■ REQUIREMENT ■
For the word "Lemma", count the lines below that contain it. Give the number alone.
── SUPPLIED DATA
Lemma fromkeys_elem {A} `{EqDecision A} (seen xs : list A) x :
  x ∈ fromkeys seen xs ↔ x ∈ xs ∧ x ∉ seen.
Proof.
  revert seen. induction xs as [|y xs IH]; intros seen; simpl; [set_solver|].
  case_decide; rewrite ?elem_of_cons, IH; [set_solver|].
  destruct (decide (x = y)); set_solver.
Qed.

Lemma fromkeys_NoDup {A} `{EqDecision A} (seen xs : list A) : NoDup (fromkeys seen xs).
Proof.
  revert seen. induction xs as [|y xs IH]; intros seen; simpl; [constructor|].
  case_decide; [done|]. constructor; [|done]. rewrite fromkeys_elem. set_solver.
Qed.

Lemma fromkeys_NoDup_id {A} `{EqDecision A} (seen xs : list A) :
  NoDup xs → (∀ x, x ∈ xs → x ∉ seen) → fromkeys seen xs = xs.
Proof.
  revert seen. induction xs as [|y xs IH]; intros seen Hnd Hs; simpl; [done|].
  apply NoDup_cons in Hnd as [Hy Hnd]. rewrite decide_False by set_solver.
  f_equal. apply IH; set_solver.
Qed.

Lemma filter_Forall_id {A} (P : A → Prop) `{!∀ x, Decision (P x)} l : Forall P l → filter P l = l.
Proof.
  induction 1 as [|x l Hx Hl IH]; [done|]. rewrite filter_cons_True by done. by rewrite IH.
Qed.

Lemma elem_of_rev {A} (x : A) l : x ∈ rev l ↔ x ∈ l.
Proof. rewrite !list_elem_of_In. symmetry. apply in_rev. Qed.

Lemma indices_from_sorted {A} (p : A → bool) l k : StronglySorted lt (indices_from p k l).
Proof.
  revert k. induction l as [|x l IH]; intros k; simpl; [constructor|].
  destruct (p x); [|done]. constructor; [done|]. apply Forall_forall. intros i Hi.
  apply indices_from_elem in Hi as (?&?&_). lia.
Qed.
────
■ RESPONSE TO THE EXERCISE ■
6